August 10, 2017 11:28 PM
It's a controversial program that allows criminals serving time in state prisons to get a college degree and it got a boost this week with the help of some state funding.
The state is investing $7.3 million into the program from settlement money secured by the Manhattan District Attorney. Despite not being tax dollars, many still don't like the idea of a free college degree for criminals.
"Really? We're worried about funneling money to inmates that have broken the law?" asks Brian Kolb, Assembly Minority Leader.
State Assembly Minority Leader Brian Kolb has been a vocal opponent of using state resources to help criminals earn a college education.
"If this is a program they want to experiment with, there's plenty of resources that can come out from the private sector rather than money that should be directed to public-affiliated causes that we have in the state," says Kolb.
That's how the program has operated in the past: Private funding not state resources. But the new investment from the state will expand services at 17 state prisons, helping 2,500 more prisoners.
"It's not only transformative for the person that gets the degree, but also for their family," says Dr.

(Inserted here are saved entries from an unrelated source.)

Lemma cache_lru_ok c thread key o c' : lru_ok c -> cache_lru c thread key = Some (o, c') -> lru_ok c'.
Proof.
  intros Hok E. destruct (decide (Exists (fun id => e_key <$> l_ents c !! id = Some (combined_key (l_rindex c) key)) (l_queue c))) as [Hx|Hx].
  - apply list.Exists_exists in Hx as (id & Hin & Hk). destruct (l_ents c !! id) as [e|] eqn:Ee; [|done]. injection Hk as Hk.
    rewrite (cache_lru_hit c thread key id e Hok Ee Hk) in E. destruct (_ && _); injection E as <- <-; [done|].
    destruct (lk_entry c Hok id e Ee) as (Hu & _). apply set_queue_ok.
    + apply (set_entry_ok id e); simpl; auto; lia.
    + apply without_perm; [apply Hok|done].
  - destruct (cache_lru_miss c thread key Hok) as (o1 & c1 & _ & _ & _ & E1 & Hok1 & _); [|by simplify_eq].
    intros id e Ee Hk. apply Hx, list.Exists_exists. exists id. rewrite (lk_queue c Hok), Ee. split; [by eexists|]. by rewrite <- Hk.
Qed.

Lemma flush_loop_ok q : forall c c', lru_wf c -> l_queue c = q -> flush_loop q c = Some c' -> lru_ok c'.
Proof.
  induction q as [|id q IH]; intros c c' Hw Hq E; cbn [flush_loop] in E.
  - injection E as <-. apply lru_ok_wf. split; [by destruct Hw; split|]. unfold sized. simpl. rewrite Hq. split; [done|].
    intros id e Ee. exfalso. apply (not_elem_of_nil id). rewrite <- Hq. apply Hw. by eexists.
  - destruct (in_use c id); [done|]. destruct (proj1 (lw_queue c Hw id)) as [e Ee]; [rewrite Hq; left|].
    destruct (drop_entry_wf id (l_size c) c e Hw Ee) as (t & Ed & Hw1). rewrite Ed in E. cbn [mbind option_bind] in E.
    apply (IH _ _ Hw1) in E; [done|]. cbn [l_queue]. pose proof (lw_nodup c Hw) as Hn. rewrite Hq in *. apply NoDup_cons in Hn as [Hn _].
    unfold without. rewrite filter_cons_False by (intros H; by apply H). by apply without_id.
Qed.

Timothy McCorry, associate professor at Medaille College.
Medaille College, which has a Rochester campus, was one of seven colleges that will be able to expand as a result of this grant money. They work with women at the Albion Correctional Facility on earning a liberal arts associate degree.
"There are about 1,200 people there," says Dr. McCorry. "Only about 25 people are in a college class, so we're going to be able to expand that to 40. But that's still not enough and we still need more educational programs to help reduce the recidivism rate."
"The rates of re-offending are cut in half as individuals have more education," agrees Dr. Ken Macur, president of Medaille College.
Medaille College points to a study by the Rand Corporation which found prisoners that take an education program while in prison are 43 percent less likely to return to prison once released. A number that gets even higher for those that earn a college degree. For President Macur, those statistics have an economic benefit for all taxpayers.
"For the taxpayers in the state of New York, the economic advantage is that it cost about $60,000 per year, per resident within the facilities and so we're taking about $2,000 per offender and turning that into a $60,000 gain for the taxpayers when these individuals don't re-offend," says Dr. Macur.
"I'm all for rehabilitation, I just think this is the wrong optics to send to the average New Yorker in the state," says Kolb.
In our area, Auburn and Cayuga Correctional will also benefit from the funding. Those prisoners can earn their college degree from Ivy League Cornell University.